Management Companies Management companies are increasingly more popular in the hotel industry. Where the hotel property will be operated by a third party manager, the franchisee will want flexibility in the right to retain new managers.
Dispute Resolution Many franchise agreements seek to limit the location where franchisees may assert claims, limiting them to the franchisor's location. Others may stipulate the right to arbitrate or, even better, the right to mediate, in the hotel's location.
Loan Transactions the Role of Comfort Letters
Where a hotel franchise agreement is in place, a lender will seek to preserve the brand value of the hotel property created by the franchise agreement. The lender will wish to obtain assurances in the form of a "comfort letter" from the franchisor to the effect that in the event the hotel owner defaults under its loan arrangements and the lender exercises its enforcement remedies under its loan documents, the franchisor will not terminate the franchise agreement provided that the lender meets certain conditions.

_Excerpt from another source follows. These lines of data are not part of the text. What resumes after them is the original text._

Fixpoint Detector_SampleDuration (d : Detector) : duration :=
  match d with
  | DEwma _ => 0
  | DExpression e => ex_warningDuration e
  | DUnion _ ds => fold_left (fun n d => let nn := Detector_SampleDuration d in if n <? nn then nn else n) ds 0
  end.
End Detectors.

(** ** What the expression detector detects *)

Section ExpressionSpec.
Context {E : Type} (Evaluate : E -> gmap string float64 -> result (option bool)).

(** The samples a detector takes into account (those later than every sample
    before), each with the verdict of the expression: [None] when it does not
    evaluate to a boolean. *)
Definition verdict (r : result (option bool)) : option bool :=
  match r with Ok o => o | Err _ => None end.

Fixpoint observe (exp : E) (last : time) (params : gmap string float64) (vals : list TimedData) :
    list (time * option bool) :=
  match vals with
  | [] => []
  | d :: vals' =>
      if last <? Ts d then
        let p := Vals d ∪ params in
        (Ts d, verdict (Evaluate exp p)) :: observe exp (Ts d) p vals'
      else observe exp last params vals'
  end.

Definition no_false (l : list (time * option bool)) : Prop := Forall (fun o => o.2 <> Some false) l.
Definition count_true (l : list (time * option bool)) : Z :=
  Z.of_nat (length (filter (fun o => o.2 = Some true) l)).

Definition last_time (l : list (time * option bool)) : time := from_option fst nilTime (last l).

(** The expression held in at least [w] samples since it last failed. *)
Definition held_count (w : Z) (l : list (time * option bool)) : Prop :=
  exists l1 l2, l = l1 ++ l2 /\ no_false l2 /\ w <= count_true l2.

(** The expression has not failed since it held at a sample [D] before the last. *)
Definition held_duration (D : duration) (l : list (time * option bool)) : Prop :=
  exists l1 t l2, l = l1 ++ (t, Some true) :: l2 /\ no_false l2 /\ D <= time_Sub (last_time l) t.

(** The length and the first time of the current run. *)
Definition run_step (st : Z * option time) (o : time * option bool) : Z * option time :=
  match o.2 with
  | None => st
  | Some true => (st.1 + 1, Some (default o.1 st.2))
  | Some false => (0, None)
  end.
Definition run (l : list (time * option bool)) : Z * option time := fold_left run_step l (0, None).

Lemma run_snoc l o : run (l ++ [o]) = run_step (run l) o.
Proof. unfold run. by rewrite fold_left_app. Qed.
Lemma adjust_DoAction_total a b data :
  wf_adjust a -> exists r a', adjust_DoAction a b data = Ret (r, a') /\ wf_adjust a'.
Proof.
  intros [Hk Hi]. unfold adjust_DoAction. rewrite Hk.
  destruct (adjustResources a) as [|r0 [|r1 rs]] eqn:Hr; simpl length.
  - do 2 eexists. split; [done|]. split; by rewrite Hr.
  - destruct (generateActionResource r0 b) as [aRes r0']. do 2 eexists. split; [done|].
    split; simpl; [by rewrite Hk|lia].
  - simpl in Hi. specialize (Hi ltac:(lia)). destruct (op a =? opLoop)%string.
    + destruct (lookup_lt_is_Some_2 (r0 :: r1 :: rs) (adjIndex a)) as [x Hx]; [simpl; lia|].
      rewrite Hx. destruct (generateActionResource x b) as [aRes x']. do 2 eexists. split; [done|].
      split; unfold set_adjust; cbn [adjResKind adjustResources adjIndex]; rewrite length_insert; [by rewrite Hk|].
      intros _. apply Nat.mod_upper_bound. simpl. lia.
    + destruct (adjust_all _ b (r0 :: r1 :: rs) ∅) as [m rs'] eqn:Ha. do 2 eexists. split; [done|].
      pose proof (adjust_all_length (act_resource a) b (r0 :: r1 :: rs) ∅) as Hl. rewrite Ha in Hl.
      cbn [snd] in Hl. split; unfold set_adjust; cbn [adjResKind adjustResources adjIndex]; rewrite Hl; [by rewrite Hk|].
      intros _. simpl. lia.
Qed.

Lemma DoAction_total ac b data :
  wf_action ac -> exists r ac' al, DoAction ac b data = Ret (r, ac', al) /\ wf_action ac'.
Proof.
  destruct ac as [a|name| |]; simpl; intros Hw; [|eauto 6..].
  destruct (adjust_DoAction_total a b data Hw) as (r & a' & -> & Hw'). simpl. eauto 6.
Qed.

Lemma mergeActions_total acs acRet b reason :
  Forall wf_action acs ->
  exists r acs' al, mergeActions acRet acs b reason = Ret (r, acs', al) /\ Forall wf_action acs'.
Proof.
  intros HF. revert acRet. induction HF as [|ac acs Hw HF IH]; intros acRet; simpl; [eauto 6|].
  destruct (DoAction_total ac b reason Hw) as (r & ac' & al & -> & Hw'). simpl.
  destruct (IH (match r with Some r => Merge acRet r | None => acRet end)) as (r' & acs' & al' & -> & HF'). simpl.
  do 3 eexists. split; [done|]. by constructor.
Qed.

Lemma mergeAction_total rs flags acRet reason :
  Forall wf_rule rs ->
  exists r rs' al, mergeAction acRet rs flags reason = Ret (r, rs', al) /\ Forall wf_rule rs'.
Proof.
  intros HF. revert acRet flags. induction HF as [|r rs [Hd Ha] HF IH]; intros acRet flags; simpl; [eauto 6|].
  destruct flags as [|[flag|] flags]; [do 3 eexists; split; [done|]; by constructor| |].
  - destruct (mergeActions_total (actions r) acRet flag reason Ha) as (r1 & acs & al & -> & Ha'). simpl.
    destruct (IH r1 flags) as (r2 & rs' & al' & -> & HF'). simpl. do 3 eexists. split; [done|]. by repeat constructor.
  - destruct (IH acRet flags) as (r2 & rs' & al' & -> & HF'). simpl. do 3 eexists. split; [done|]. by repeat constructor.
Qed.
(** What a round of the memory manager writes. *)
Lemma memory_limit_facts (cg : CgroupResourceConfig Q) (quantity : Q) usage w :
  Resources cg !! "memory" = Some quantity ->
  0 <= qValue quantity < 2 ^ 62 -> 0 <= int64_of_float64 usage < 2 ^ 62 ->
  (forall n p d, env_write n p d = None) ->
  let limit := qValue quantity in
  let used := int64_of_float64 usage in
  let file := path_Join [path_Join [env_root; MemorySubsystem; CgroupOffline]; "memory.limit_in_bytes"] in
  let newLimit := if used <=? minUsage then limit else Z.max limit (used + memoryBuffer) in
  exists w', qosMemory_Manage (Ok usage) cg w = (None, w') /\
    files w' = <[file := env_readback file (Itoa newLimit)]> (files w).
Proof.
  intros Hq Hl Hu Hw. cbv zeta. unfold qosMemory_Manage. rewrite Hq.
  set (limit := qValue quantity) in *. set (used := int64_of_float64 usage) in *.
  assert (E : GetMemoryCgroupLimitByUsage limit used = if used <=? minUsage then limit else Z.max limit (used + memoryBuffer)).
  { unfold GetMemoryCgroupLimitByUsage. destruct (used <=? minUsage); [done|].
    rewrite int64_id by (unfold in_int64, memoryBuffer in *; simpl in *; lia).
    destruct (Z.ltb_spec (limit - used) memoryBuffer); [|lia].
    rewrite int64_id by (unfold in_int64, memoryBuffer in *; simpl in *; lia). lia. }
  rewrite E. unfold SetMemoryLimit, WriteFile, write_path. rewrite Hw. by eexists.
Qed.

(** The memory limit of offline jobs is the requested amount, raised to
    the usage plus the buffer when the usage is above 100 MB and closer to the
    limit than that, so that the limit never falls on the memory in use; it is
    the value of the limit file afterwards. *)
Theorem memory_limit_leaves_buffer (cg : CgroupResourceConfig Q) (quantity : Q) usage w :
  Resources cg !! "memory" = Some quantity ->
  0 <= qValue quantity < 2 ^ 62 -> 0 <= int64_of_float64 usage < 2 ^ 62 ->
  (forall n p d, env_write n p d = None) ->
  let limit := qValue quantity in
  let used := int64_of_float64 usage in
  let file := path_Join [path_Join [env_root; MemorySubsystem; CgroupOffline]; "memory.limit_in_bytes"] in
  let newLimit := if used <=? minUsage then limit else Z.max limit (used + memoryBuffer) in
  exists w', qosMemory_Manage (Ok usage) cg w = (None, w') /\
    files w' = <[file := env_readback file (Itoa newLimit)]> (files w).
Proof. apply memory_limit_facts. Qed.

(** Raising one resource to a minimum. *)
Lemma raise_lookup (res : gmap string Q) (key : string) (least : Q) k :
  match res !! key with Some q => if qCmp q least <? 0 then <[key := least]> res else res | None => res end !! k =
  if (k =? key)%string then (fun q => if amount q <? amount least then least else q) <$> (res !! k) else res !! k.
Proof.
  destruct (String.eqb_spec k key) as [->|Hk].
  - destruct (res !! key) as [q|] eqn:Eq; simpl; [|done]. rewrite qCmp_ltb.
    destruct (amount q <? amount least); [by rewrite lookup_insert_eq|done].
  - destruct (res !! key) as [q|]; [|done]. destruct (_ <? 0); [by rewrite lookup_insert_ne|done].
Qed.

(** The resources handed to the QoS managers have at least one core and
    2048 MB when they name cpu and memory; larger amounts and all other
    resources pass unchanged. *)
Lemma checkResourceAvailable_minimum (res : gmap string Q) k :
  match res !! k, checkResourceAvailable res !! k with
  | None, None => True
  | Some q, Some q' =>
      amount q' = (if (k =? "cpu")%string then Z.max (amount q) nano
                   else if (k =? "memory")%string then Z.max (amount q) (2048 * 1024 * 1024 * nano)
                   else amount q) /\
      (amount q' = amount q -> q' = q)
  | _, _ => False
  end.
Proof.
  assert (Hcpu : amount (qNewMilliQuantity 1000) = nano) by (rewrite amount_NewMilliQuantity; done).
  assert (Hmem : amount (qNewQuantity (2048 * (1024 * 1024))) = 2048 * 1024 * 1024 * nano)
    by (rewrite amount_NewQuantity; done).
  unfold checkResourceAvailable. rewrite !raise_lookup. rewrite Hmem, Hcpu.
  destruct (String.eqb_spec k "cpu") as [->|H1]; [|destruct (String.eqb_spec k "memory") as [->|H2]];
    simpl; destruct (res !! _) as [q|]; simpl; try done.
  - destruct (Z.ltb_spec (amount q) nano); rewrite ?Hcpu; split; try lia; done.
  - destruct (Z.ltb_spec (amount q) (2048 * 1024 * 1024 * nano)); rewrite ?Hmem; split; try lia; done.
Qed.
End Properties.

(** ** Witnesses *)

Definition ex_siblings_world : world :=
  set_siblings ex_world {[0 := 2; 2 := 0; 1 := 3; 3 := 1]}.
Definition ex_resources : CgroupResourceConfig Z :=
  mkCgroupResourceConfig {["cpu" := 2 * nano; "memory" := 4096 * 1024 * 1024 * nano]}
    ["/kubepods/offline/a"; "/kubepods/offline/b"] ["/kubepods/c"].
Definition ex_cpuset : qosCpuSet := mkCpuSet None [] [] true ∅.

Lemma cpuset_round_isolates_witness :
  exists off on s' w',
    @qosCpuSet_Manage ex_env Z _ ex_cpuset ex_resources ex_siblings_world = ((None, s'), w') /\
    @isolated ex_env Z _ ex_cpuset ex_resources [0; 1; 2; 3] off on w'.
Proof.
  destruct (@cpuset_round_isolates ex_env Z _ ex_cpuset ex_resources [0; 1; 2; 3] ex_siblings_world)
    as (off & on & r & s' & w' & E & Hok & _).
  - reflexivity.
  - vm_compute. reflexivity.
  - repeat constructor; unfold in_int64; simpl; lia.
  - apply NoDup_ListNoDup. repeat constructor; simpl; lia.
  - unfold ex_siblings_world, symmetric_siblings. cbn [threadSiblings set_siblings].
    intros p q Hpq. repeat (apply lookup_insert_Some in Hpq as [[<- <-]|[_ Hpq]]; [by split|]).
    apply lookup_singleton_Some in Hpq as [<- <-]. by split.
  - vm_compute. reflexivity.
  - vm_compute. reflexivity.
  - vm_compute. discriminate.
  - intros a b Ha Hb. apply list_elem_of_singleton in Hb as ->. revert a Ha. apply Forall_forall.
    repeat constructor; vm_compute; discriminate.
  - assert (Hr : r = None).
    { change r with (fst (fst ((r, s'), w'))). rewrite <- E. vm_compute. reflexivity. }
    subst r. exists off, on, s', w'. split; [exact E|]. by apply Hok.
Defined.
(* ===== verification/K8sResource.v ===== *)
(** * Offline jobs on Kubernetes

    pkg/caelus/resource: the pods of the node (util/appclass), their requests
    (k8s/types.go), the order in which they are killed (k8s/pod_sort.go) and the
    client that publishes the resources of offline jobs on the node and evicts
    pods (resource_k8s.go).  The API server's answers, the recorded states and
    the sort of the standard library are parameters. *)

From S2P Require Import Prelude GoStrings GoFloat Quantity Cgroup Qos.

#[local] Open Scope string_scope.
#[local] Open Scope Z_scope.
#[local] Open Scope list_scope.

(** ** Sorting

    [sort.Sort] permutes its argument; when the order is a strict weak one no
    later element comes before an earlier one.  It is not stable. *)

Record strict_weak {A : Type} (less : A -> A -> bool) : Prop := {
  sw_irrefl : forall x, less x x = false;
  sw_trans : forall x y z, less x y = true -> less y z = true -> less x z = true;
  sw_incomparable : forall x y z, less x y = false -> less y z = false -> less x z = false;
}.

(** The same on the elements that satisfy [P]. *)
Record strict_weak_on {A : Type} (P : A -> Prop) (less : A -> A -> bool) : Prop := {
  swo_irrefl : forall x, P x -> less x x = false;
  swo_trans : forall x y z, P x -> P y -> P z -> less x y = true -> less y z = true -> less x z = true;
  swo_incomparable : forall x y z, P x -> P y -> P z -> less x y = false -> less y z = false -> less x z = false;
}.

Class GoSort := {
  go_sort : forall {A : Type}, (A -> A -> bool) -> list A -> list A;
  go_sort_perm : forall {A : Type} (less : A -> A -> bool) l, go_sort less l ≡ₚ l;
  go_sort_sorted_on : forall {A : Type} (P : A -> Prop) (less : A -> A -> bool) l,
    Forall P l -> strict_weak_on P less -> StronglySorted (fun a b => less b a = false) (go_sort less l);
}.

Lemma go_sort_sorted {GS : GoSort} {A : Type} (less : A -> A -> bool) l :
  strict_weak less -> StronglySorted (fun a b => less b a = false) (go_sort less l).
Proof.
  intros [H1 H2 H3]. apply (go_sort_sorted_on (fun _ => True)); [by apply Forall_true|]. split; eauto.
Qed.

(** ** Pods *)

Inductive PodPhase := PodPending | PodRunning | PodSucceeded | PodFailed | PodUnknown.
Inductive PodQOSClass := PodQOSGuaranteed | PodQOSBurstable | PodQOSBestEffort | PodQOSNone.

Record Pod (Q : Type) := mkPod {
  Namespace : string;
  Name : string;
  UID : string;
  Annotations : gmap string string;
  Priority : option Z;
  StartTime : option time;
  Phase : PodPhase;
  QOSClass : PodQOSClass;
  ContainerIDs : list string;
  (** The requested resources of each container. *)
  Requests : list (gmap string Q);
}.
Arguments mkPod {Q} _ _ _ _ _ _ _ _ _ _.
Arguments Namespace {Q} _.
Arguments Name {Q} _.
Arguments UID {Q} _.
Arguments Annotations {Q} _.
Arguments Priority {Q} _.
Arguments StartTime {Q} _.
Arguments Phase {Q} _.
Arguments QOSClass {Q} _.
Arguments ContainerIDs {Q} _.
Arguments Requests {Q} _.

Definition AnnotationOfflineKey : string := "mixer.kubernetes.io/app-class".
Definition AnnotationOfflineValue : string := "greedy".
(** A map of annotations without entries is nil when it comes from the server. *)
Definition GetAppClass {Q} (pod : Pod Q) : string :=
  if (Namespace pod =? "kube-system")%string then "system"
  else if decide (Annotations pod = ∅) then "unknown"
  else match Annotations pod !! AnnotationOfflineKey with
       | Some value => if (value =? AnnotationOfflineValue)%string then "offline" else "online"
       | None => "online"
       end.

Definition CgroupKubePods : string := "/kubepods".
Definition ExternalResourcePrefix : string := "mixer.kubernetes.io/ext-".
Definition CPUUnit : Z := 1000.

Section Pods.
Context {RO : RangeOrder} {GS : GoSort} {Q : Type} `{QO : QuantityOps Q}.
Implicit Types (p : Pod Q).

Definition IsOffline p : bool :=
  match Annotations p !! AnnotationOfflineKey with
  | Some value => (value =? AnnotationOfflineValue)%string
  | None => false
  end.

Definition PodCgroupDirs p : list string :=
  let cgroupPrefix := if IsOffline p then CgroupOffline else CgroupKubePods in
  let dirs (prefix : string) : list string :=
    let podDir := path_Join [prefix; "pod" +:+ UID p] in
    concat (map (fun cid0 =>
                   let cid := TrimPrefix (TrimPrefix cid0 "docker://") "containerd://" in
                   if (slen cid =? 0) then [] else [path_Join [podDir; cid]]) (ContainerIDs p)) in
  match QOSClass p with
  | PodQOSBestEffort => dirs (path_Join [cgroupPrefix; "besteffort"])
  | PodQOSBurstable => dirs (path_Join [cgroupPrefix; "burstable"])
  | PodQOSGuaranteed => dirs cgroupPrefix
  | PodQOSNone => []
  end.

Definition GetPodKey p : string := Namespace p +:+ "-" +:+ Name p.

(** ** Requests *)

Definition ResourceList : Type := gmap string Q.

Definition zero_requests : ResourceList :=
  {["cpu" := qNewMilliQuantity 0; "memory" := qNewQuantity 0]}.

(** [IsExtendedResourceName] of the Kubernetes helpers. *)
Context (IsExtendedResourceName : string -> bool).

Definition addRequest (requestList : ResourceList) (r : string * Q) : ResourceList :=
  let '(rName, rQuanty) := r in
  if IsExtendedResourceName rName then
    let rNameNoPrefix := TrimPrefix rName ExternalResourcePrefix in
    match requestList !! rNameNoPrefix with
    | None => requestList
    | Some vv =>
        <[rNameNoPrefix := qAdd vv (if (rNameNoPrefix =? "cpu")%string then qNewMilliQuantity (qValue rQuanty) else rQuanty)]>
          requestList
    end
  else requestList.

Definition GetPodResourceRequest p : ResourceList :=
  fold_left (fun requestList reqs => fold_left addRequest (range_map "requests" reqs) requestList) (Requests p) zero_requests.

(** [NodeInfo] has one field, the requested resources. *)
Definition AddPod (n : ResourceList) p : ResourceList :=
  fold_left (fun n '(rName, rQuanty) => <[rName := qAdd (default qZero (n !! rName)) rQuanty]> n)
    (range_map "add" (GetPodResourceRequest p)) n.

Definition NewNodeInfo (pods : list (Pod Q)) : ResourceList := fold_left AddPod pods zero_requests.

(** The first resource with more requests than [rl] has. *)
Fixpoint moreLoop (l : list (string * Q)) (rl : ResourceList) : bool * string :=
  match l with
  | [] => (false, "")
  | (k, v) :: l' =>
      match rl !! k with
      | Some vl => if 0 <? qCmp v vl then (true, k) else moreLoop l' rl
      | None => moreLoop l' rl
      end
  end.

Definition More (n rl : ResourceList) : bool * string := moreLoop (range_map "more" n) rl.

Often the comfort letter will address issues raised by the resulting change in ownership of the hotel property. A hotel franchise agreement will typically provide for a termination of the agreement if the property is transferred without the franchisor's consent. Accordingly, the primary issue to be addressed in the comfort letter will be the franchisor's consent to the continuation of rights under the franchise agreement if a change in ownership of the hotel results from the lender's exercise of its default remedies.
Additionally, the comfort letter may impose a transfer fee or require the lender or new operator to execute a new franchise agreement or a formal assumption agreement.
In other instances, the lender or new operator may wish to terminate the franchise agreement in order to reposition or "re-flag" the hotel property. Thus, the lender may request a right on its part to terminate the franchise agreement without a termination penalty or a reduced penalty.
Some comfort letters provide that the franchisor will give the lender notice and an opportunity to cure a franchisee default prior to terminating the franchise agreement or exercising its remedies.
Most comfort letters require that the lender's consent be obtained in case of any amendment to the franchise agreement.
In the context of a commercial lending transaction, the comfort letter is typically a standard form prepared by the franchisor. Although franchisees may assume there is little room for negotiation (comfort letters, like franchise agreements, being heavily weighted in favour of the franchisor for the most part), it is important for a franchisee seeking to obtain financing to recognize the role a comfort letter plays. The franchisor should request a comfort letter as early as possible to ensure that there is sufficient time to negotiate and finalize one without delay.
The content of this article is intended to provide a general guide to the subject matter. Specialist advice should be sought about your specific circumstances.